In poco tempo, il format è diventato virale. Migliaia di utenti hanno iniziato a condividere immagini che li ritraevano come protagonisti di una campagna Rhode, trasformando un’estetica di brand in un gioco collettivo.
Il risultato è stato evidente: Rhode è passato da brand skincare a fenomeno social, da racconto di bellezza reale a bellezza artificiale mediata da filtri e intelligenza artificiale.
Un’operazione che, a prima vista, sembra perfetta. Coinvolgimento, visibilità, partecipazione spontanea. Ma è proprio qui che si apre una riflessione più profonda.
Quando la pubblicità gratuita ha un costo invisibile
Molti leggono questo trend come esclusivamente positivo. L’AI amplifica la notorietà del brand, lo rende condivisibile, accessibile, virale. In altre parole, pubblicità gratuita. Tuttavia, associare un marchio a un’estetica interamente replicabile e artificiale non è un’operazione neutra.
Nel momento in cui chiunque può “indossare” Rhode attraverso un filtro, il brand smette di essere esperienza e diventa simulazione. L’immagine non racconta più una promessa concreta legata al prodotto, ma una versione ideale, costruita e ripetibile all’infinito. La bellezza non è più reale, ma generata.
Questo passaggio è sottile, ma cruciale. Perché ciò che viene amplificato non è il valore del brand, ma il suo aspetto più superficiale.
Saturazione visiva e disinteresse accelerato
L’intelligenza artificiale ha una caratteristica precisa: accelera tutto. Anche la stanchezza. Quando un’estetica viene replicata migliaia di volte, perde forza. Quando ogni volto può diventare un volto Rhode, il brand smette di essere desiderabile e diventa un format.
La saturazione visiva porta rapidamente a una conseguenza spesso ignorata: il disinteresse. Non perché il contenuto sia sbagliato, ma perché è ovunque. Troppo perfetto, troppo simile, troppo costruito. L’attenzione si consuma in fretta e non lascia spazio a una relazione duratura con il brand.
In questo senso, l’AI non costruisce fedeltà. Costruisce consumo rapido.
Dalla bellezza condivisa alla bellezza svuotata
Un brand skincare, per sua natura, dovrebbe parlare di pelle reale, di esperienza quotidiana, di relazione con il proprio corpo. Quando questa narrazione viene sostituita da una bellezza filtrata e artificiale, il rischio è quello di perdere coerenza.
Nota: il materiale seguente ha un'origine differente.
Lemma first_loop k p n di D v : supply k n di D v → 28 ≤ k ≤ p → (28 < p) → p ≤ n → (p ≤ 156 ∨ p = k) →
  (∀ x, x ∈ owned k di D ++ v → x ∉ L) →
  ∃ i1 u0 u D1, (if k =? 28 then next_block v else mret (indirect1 di, v)) = Done (i1, u0) ∧
    grow (Z.to_nat (p - k)) k (di, D, v) = (set_index1 di i1, D1, u) ∧
    run (cache_modify IndirectBlock i1 0 (λ l,
      '(l, u) ← lift (fill (Z.to_nat (p - k)) (k - 28) l u0); mret (u, l))) L D = FDone u L D1.
Proof.
  intros S Hk Hp28 Hn Hp HL. pose proof (su_tree _ _ _ _ _ S) as T.
  assert (Hfin : ∀ i1 u0, good D i1 → i1 ∉ L → ∀ l, length l = 128%nat → fill (Z.to_nat (p - k)) (k - 28) (words D i1) u0 = Done (l, drop (Z.to_nat (p - k)) u0) →
    run (cache_modify IndirectBlock i1 0 (λ l, '(l, u) ← lift (fill (Z.to_nat (p - k)) (k - 28) l u0); mret (u, l))) L D
      = FDone (drop (Z.to_nat (p - k)) u0) L (<[i1 := enc_arr 4 l]> D)).
  { intros i1 u0 G Hi l Hl Hf. apply run_modify_index; [done|by apply hold|done|]. by rewrite Hf. }
  pose proof (su_length _ _ _ _ _ S) as Hlen. pose proof (supply_range _ _ _ _ _ S) as Hr. pose proof (su_good _ _ _ _ _ S) as Hg.
  destruct (Z.eqb_spec k 28) as [->|E].
  - pose proof (tree_count_mono p n ltac:(lia)). assert (tree_count p = p + 1) by (unfold tree_count; rewrite (proj2 (Z.ltb_lt 28 p)), (proj2 (Z.ltb_ge 156 p)) by lia; lia).
    change (tree_count 28) with 28 in Hlen. unfold zlen in Hlen. destruct v as [|i1 u0]; [cbn in Hlen; lia|]. cbn [length] in Hlen.
    apply Forall_cons in Hr as [_ Hr]. apply Forall_cons in Hg as [Hg _].
    destruct (fill_first (Z.to_nat (p - 28)) 28 (set_index1 di i1) D u0) as (l & E1 & E2 & E3); [lia|lia|done|done|lia|].
    exists i1, u0, (drop (Z.to_nat (p - 28)) u0), (<[i1 := enc_arr 4 l]> D). split; [done|]. split.
    + rewrite grow_pop by lia. exact E3.
    + apply Hfin; [done| |done|exact E1]. apply HL. rewrite elem_of_app. right. by left.
  - assert (G1 : good D (indirect1 di)) by (apply (index1_good k); [done|lia]).
    assert (HL1 : indirect1 di ∉ L) by (apply HL; rewrite elem_of_app; left; apply (owned_in k di D 28); [lia|apply idx_new, index1_in]).
    assert (∃ l, fill (Z.to_nat (p - k)) (k - 28) (words D (indirect1 di)) v = Done (l, drop (Z.to_nat (p - k)) v) ∧ length l = 128%nat ∧
      grow (Z.to_nat (p - k)) k (di, D, v) = (di, <[indirect1 di := enc_arr 4 l]> D, drop (Z.to_nat (p - k)) v)) as (l & E1 & E2 & E3).
    { destruct Hp as [Hp| ->].
      - destruct (fill_first (Z.to_nat (p - k)) k di D v) as (l & E1 & E2 & E3); [lia|lia|done|done| |exists l; rewrite grow_puts by lia; done].
        pose proof (tree_count_mono p n ltac:(lia)). unfold tree_count at 1 in H. unfold tree_count at 2 in Hlen.
        rewrite (proj2 (Z.ltb_lt 28 p)), (proj2 (Z.ltb_ge 156 p)) in H by lia. rewrite (proj2 (Z.ltb_lt 28 k)), (proj2 (Z.ltb_ge 156 k)) in Hlen by lia. unfold zlen in Hlen. lia.
      - rewrite Z.sub_diag. cbn [Z.to_nat fill grow drop]. exists (words D (indirect1 di)). split; [done|]. split; [by apply good_words|]. by rewrite insert_words. }
    exists (indirect1 di), v, (drop (Z.to_nat (p - k)) v), (<[indirect1 di := enc_arr 4 l]> D). split; [done|]. split; [rewrite E3; by destruct di|]. by apply Hfin.
Qed.

Lemma second_run k n d (D : gmap Z block) u0 : 156 ≤ k → k ≤ n ≤ 16540 → good D (indirect2 d) → indirect2 d ∉ L → Forall (row_ok L d D) u0 →
  ((k - 156) mod 128 ≠ 0 → row_ok L d D (row_of d D k)) → length u0 = needs (Z.to_nat (n - k)) k →
  ∃ D1, puts (Z.to_nat (n - k)) k (d, D, u0) = (d, D1, []) ∧
    run (cache_modify IndirectBlock (indirect2 d) 0 (λ l,
      '(l, _) ← fill_indirect2 (Z.to_nat (n - k)) ((k - 156) / 128) ((k - 156) mod 128) l u0; mret (tt, l))) L D = FDone tt L D1.
Proof.
  intros Hk Hn G H2 Hu Hrow Hlu. destruct (G) as (_ & b2 & Hb2 & _).
  destruct (fill_second L d b2 H2 HLs (Z.to_nat (n - k)) k D u0) as (D1 & E1 & G1 & E2); [done|lia|done|done|done|lia|].
  rewrite <- Hlu, drop_all in E1, E2. exists D1. split; [done|].
  rewrite (run_modify_index L D (indirect2 d) _ (<[indirect2 d := b2]> D1) tt (words D1 (indirect2 d))); [|done|by apply hold|by apply good_words|].
  - by rewrite insert_insert_eq, insert_words.
  - rewrite run_bind. rewrite (insert_id D (indirect2 d) b2 Hb2) in E2. by rewrite E2.
Qed.

Lemma second_loop k n di D v : supply k n di D v → 156 ≤ k → 156 < n → (∀ x, x ∈ owned k di D ++ v → x ∉ L) →
  ∃ i2 u0 D1, (if k =? 156 then next_block v else mret (indirect2 di, v)) = Done (i2, u0) ∧
    grow (Z.to_nat (n - k)) k (di, D, v) = (set_index2 di i2, D1, []) ∧
    run (cache_modify IndirectBlock i2 0 (λ l,
      '(l, _) ← fill_indirect2 (Z.to_nat (n - k)) ((k - 156) / 128) ((k - 156) mod 128) l u0; mret (tt, l))) L D = FDone tt L D1.
Proof.
  intros S Hk Hn HL. pose proof (su_tree _ _ _ _ _ S) as T. pose proof (su_n _ _ _ _ _ S) as Hmax. pose proof (su_nodup _ _ _ _ _ S) as Hnd.
  pose proof (su_length _ _ _ _ _ S) as Hlen. pose proof (su_good _ _ _ _ _ S) as Hg. rewrite Forall_forall in Hg.
  pose proof (needs_count (Z.to_nat (n - k)) k Hk) as Hneed. replace (k + Z.of_nat (Z.to_nat (n - k))) with n in Hneed by lia. unfold zlen in Hlen.
  destruct (Z.eqb_spec k 156) as [->|E].
  - rewrite decide_False in Hneed by lia. destruct v as [|i2 u0]; [cbn in Hlen; lia|]. cbn [length] in Hlen. apply NoDup_app in Hnd as (_ & _ & [Hni _]%NoDup_cons).
    destruct (second_run _ n (set_index2 di i2) D u0 Hk ltac:(lia)) as (D1 & E1 & E2); [apply Hg; by left|apply HL; rewrite elem_of_app; right; by left| |done|lia|].
    + apply Forall_forall. intros x Hx. split; [apply Hg; by right|]. split; [by intros ->|]. apply HL. rewrite elem_of_app. right. by right.
    + exists i2, u0, D1. split; [done|]. split; [|exact E2]. rewrite grow_pop by lia. exact E1.
  - assert (Hin2 : indirect2 di ∈ new_of di D 156) by apply idx_new, index2_in.
    assert (H2 : indirect2 di ∈ owned k di D) by (apply (owned_in k di D 156); [lia|done]). destruct (row_start_le k Hk) as [Hrs Hrs0].
    pose proof (proj1 (proj1 (NoDup_app _ _) Hnd)) as Hnd1.
    destruct (second_run k n di D v Hk ltac:(lia)) as (D1 & E1 & E2); [by apply (index2_good k); [|lia]|apply HL; rewrite elem_of_app; by left| | |lia|].
    + apply Forall_forall. intros x Hx. split; [by apply Hg|]. split; [|apply HL; rewrite elem_of_app; by right].
      intros ->. apply NoDup_app in Hnd as (_ & Hd & _). by apply (Hd _ H2).
    + intros Hne. assert (row_start k < k) by (assert (row_start k ≠ k) by tauto; lia).
      assert (Hrin : row_of di D k ∈ new_of di D (row_start k)) by (apply idx_new, row_in; lia).
      assert (Hro : row_of di D k ∈ owned k di D) by (apply (owned_in k di D (row_start k)); [lia|done]).
      split; [by apply (proj1 (Forall_forall _ _) (to_good _ _ _ T))|]. split; [|apply HL; rewrite elem_of_app; by left]. apply (row_ne_index2 k); [done|done|lia].
    + exists (indirect2 di), v, D1. split; [done|]. split; [|exact E2]. rewrite grow_puts by lia. rewrite E1. by destruct di.
Qed.
End loops.

Definition resize (di : DiskInode) (size : Z) : DiskInode := mkDiskInode size (direct di) (indirect1 di) (indirect2 di) (type_ di).

Section increase.
Context (L : gset Z) (HLs : (size L + 1 < BLOCK_CACHE_SIZE)%nat).
Context (D : gmap Z block) (di : DiskInode) (new_size : Z) (v : list Z).
Notation m := (data_blocks di).
Notation n := (_data_blocks new_size).
Context (S : supply m n di D v) (HL : ∀ x, x ∈ owned m di D ++ v → x ∉ L).

(** [increase_size] with the blocks it needs is growth block by block. *)
Lemma increase_size_grow : ∃ di' D', grow (Z.to_nat (n - m)) m (resize di new_size, D, v) = (di', D', []) ∧
  run (increase_size di new_size v) L D = FDone di' L D' ∧ grown m n (resize di new_size) D di' D' v.
Proof.
  assert (S0 : supply m n (resize di new_size) D v) by (destruct S as [[? ? ? ?] ? ? ? ?]; split; [split|..]; assumption).
  pose proof (su_n _ _ _ _ _ S) as Hn. pose proof (to_max _ _ _ (su_tree _ _ _ _ _ S)) as Hm. set (k1 := Z.max m (Z.min n 28)).
  destruct (grow_split m k1 n (resize di new_size) D v S0) as (w1 & u1 & d1 & D1 & Ev & E1 & G1 & S1); [lia|].
  assert (Hf : fill (Z.to_nat (Z.min n 28 - m)) m (direct di) v = Done (direct d1, u1) ∧ d1 = mkDiskInode new_size (direct d1) (indirect1 di) (indirect2 di) (type_ di) ∧ D1 = D).
  { destruct (decide (m < Z.min n 28)) as [Hlt|Hge].
    - pose proof (su_length _ _ _ _ _ S) as Hlen. pose proof (tree_count_mono k1 n ltac:(lia)) as Hmo. replace k1 with (Z.min n 28) in * by lia.
      unfold tree_count in Hlen at 2. unfold tree_count in Hmo at 1.
      rewrite (proj2 (Z.ltb_ge 28 m)), (proj2 (Z.ltb_ge 156 m)) in Hlen by lia. rewrite (proj2 (Z.ltb_ge 28 (Z.min n 28))), (proj2 (Z.ltb_ge 156 (Z.min n 28))) in Hmo by lia.
      destruct (fill_direct (Z.to_nat (Z.min n 28 - m)) m (resize di new_size) D v) as (d & F1 & F2); [lia|lia|apply S0|unfold zlen in Hlen; lia|].
      rewrite F2 in E1. injection E1 as <- <- <-. done.
    - replace (Z.to_nat (Z.min n 28 - m)) with O by lia. replace (Z.to_nat (k1 - m)) with O in E1 by lia. cbn in E1. injection E1 as <- <- <-. done. }
  destruct Hf as (Hf & Ed1 & ->). assert (Ei : indirect1 d1 = indirect1 di ∧ indirect2 d1 = indirect2 di ∧ type_ d1 = type_ di ∧ di_size d1 = new_size) by (rewrite Ed1; done).
  destruct Ei as (Ei1 & Ei2 & Et & Esz). assert (HL1 : ∀ x, x ∈ owned k1 d1 D ++ u1 → x ∉ L).
  { intros x Hx. apply HL. rewrite (gr_owned _ _ _ _ _ _ _ G1), <- app_assoc in Hx. rewrite Ev. exact Hx. }
  unfold increase_size. cbv zeta. change (data_blocks (mkDiskInode new_size (direct di) (indirect1 di) (indirect2 di) (type_ di))) with n.
  change INODE_DIRECT_COUNT with 28. rewrite INODE_INDIRECT1_COUNT_eq. cbn [direct indirect1 indirect2 type_ di_size]. rewrite run_bind, Hf. cbn [lift run]. fold k1.
  destruct (Z.leb_spec n 28) as [H28|H28].
  { assert (k1 = n) as Ek by lia. rewrite Ek in *. exists d1, D. pose proof (su_length _ _ _ _ _ S1) as Hz. rewrite Z.sub_diag in Hz.
    assert (u1 = []) as -> by (destruct u1; [done|unfold zlen in Hz; cbn in Hz; lia]). rewrite app_nil_r in Ev. subst w1. split; [done|]. rewrite <- Ed1. done. }
  assert (Hk1 : 28 ≤ k1) by lia. set (k2 := Z.max k1 (Z.min n 156)).
  destruct (first_loop L HLs k1 k2 n d1 D u1 S1) as (i1 & u0 & u2 & D2 & F1 & F2 & F3); [lia|lia|lia|lia|done|].
  destruct (grow_split k1 k2 n d1 D u1 S1) as (w2 & u2' & d2 & D2' & Ev2 & E2 & G2 & S2); [lia|]. rewrite F2 in E2. injection E2 as <- <- <-.
  pose proof (grown_trans m k1 k2 _ _ _ _ _ _ _ _ ltac:(lia) G1 G2) as G12.
  assert (Hgrow : grow (Z.to_nat (n - m)) m (resize di new_size, D, v) = grow (Z.to_nat (n - k2)) k2 (set_index1 d1 i1, D2, u2)).
  { replace (Z.to_nat (n - m)) with (Z.to_nat (k1 - m) + (Z.to_nat (k2 - k1) + Z.to_nat (n - k2)))%nat by lia.
    rewrite grow_app, E1, grow_app. replace (m + Z.of_nat (Z.to_nat (k1 - m))) with k1 by lia. rewrite F2. f_equal; lia. }
  assert (Epop : (if k1 =? 28 then next_block u1 else mret (indirect1 di, u1)) = Done (i1, u0)).
  { by rewrite <- Ei1. }
  rewrite run_bind, Epop. cbn [lift run]. rewrite (wrap_small 32 (k1 - 28)), (wrap_small 32 (n - 28)) by lia.
  assert (Efill : Z.to_nat (Z.min (n - 28) 128 - (k1 - 28)) = Z.to_nat (k2 - k1)) by lia. rewrite Efill, run_bind, F3.
  destruct (Z.leb_spec (n - 28) 128) as [H156|H156].
  { assert (k2 = n) as Ek by lia. rewrite Ek in *. exists (set_index1 d1 i1), D2. pose proof (su_length _ _ _ _ _ S2) as Hz. rewrite Z.sub_diag in Hz.
    assert (u2 = []) as -> by (destruct u2; [done|unfold zlen in Hz; cbn in Hz; lia]). rewrite app_nil_r in Ev2.
    split; [rewrite Hgrow, Z.sub_diag; done|]. split; [|by rewrite Ev, Ev2]. unfold set_index1. by rewrite Ei2, Et, Esz. }
  destruct (second_loop L HLs k2 n (set_index1 d1 i1) D2 u2 S2) as (i2 & u3 & D3 & P1 & P2 & P3); [lia|lia| |].
  { intros x Hx. apply HL. rewrite (gr_owned _ _ _ _ _ _ _ G12), <- app_assoc in Hx. rewrite Ev, Ev2, (app_assoc w1). exact Hx. }
  destruct (grow_split k2 n n (set_index1 d1 i1) D2 u2 S2) as (w3 & u3' & d3 & D3' & Ev3 & E3 & G3 & _); [lia|]. rewrite P2 in E3. injection E3 as <- <- <-.
  exists (set_index2 (set_index1 d1 i1) i2), D3. rewrite Hgrow. split; [done|]. rewrite app_nil_r in Ev3.
  split; [|rewrite Ev, Ev2, Ev3, app_assoc; exact (grown_trans m k2 n _ _ _ _ _ _ _ _ ltac:(lia) G12 G3)].
  assert (Ek2 : Z.max (k1 - 28) (Z.min (n - 28) 128) = k2 - 28) by lia. rewrite Ek2.
  assert (Epop2 : (if k2 - 28 =? 128 then next_block u2 else mret (indirect2 di, u2)) = Done (i2, u3)).
  { destruct (Z.eqb_spec (k2 - 28) 128), (Z.eqb_spec k2 156); try lia; rewrite <- P1; [done|]. cbn [indirect2 set_index1]. by rewrite Ei2. }
  rewrite run_bind, Epop2. cbn [lift run]. rewrite (wrap_small 32 (k2 - 28 - 128)), (wrap_small 32 (n - 28 - 128)) by lia.
  replace (n - 28 - 128 - (k2 - 28 - 128)) with (n - k2) by lia. replace (k2 - 28 - 128) with (k2 - 156) by lia.
  rewrite run_bind, P3. unfold set_index2, set_index1. cbn [di_size direct indirect1 type_]. by rewrite Et, Esz.
Qed.
End increase.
Il caso Rhode mostra come la finzione, se diventa centrale, possa spostare il focus dal prodotto al meccanismo. Non si parla più di efficacia, di texture, di sensazioni. Si parla del filtro, dell’app, dell’effetto. Il brand resta visibile, ma il suo significato si assottiglia.
E quando un brand viene percepito come qualcosa che esiste solo nello spazio digitale, il legame emotivo si indebolisce.
Oltre il trend: usare l’AI senza farsi usare
L’intelligenza artificiale non è il problema. Il problema è l’assenza di misura. Usarla come strumento può rafforzare un’identità. Usarla come sostituto della realtà rischia di trasformare un brand in una finzione estetica destinata a durare poco.
Associare un marchio solo a saturazione e artificio significa esporlo a un ciclo rapido: hype, replica, stanchezza, disinteresse. La visibilità cresce, ma la profondità si perde.
La vera sfida, oggi, non è diventare virali. È restare rilevanti senza smettere di sembrare reali.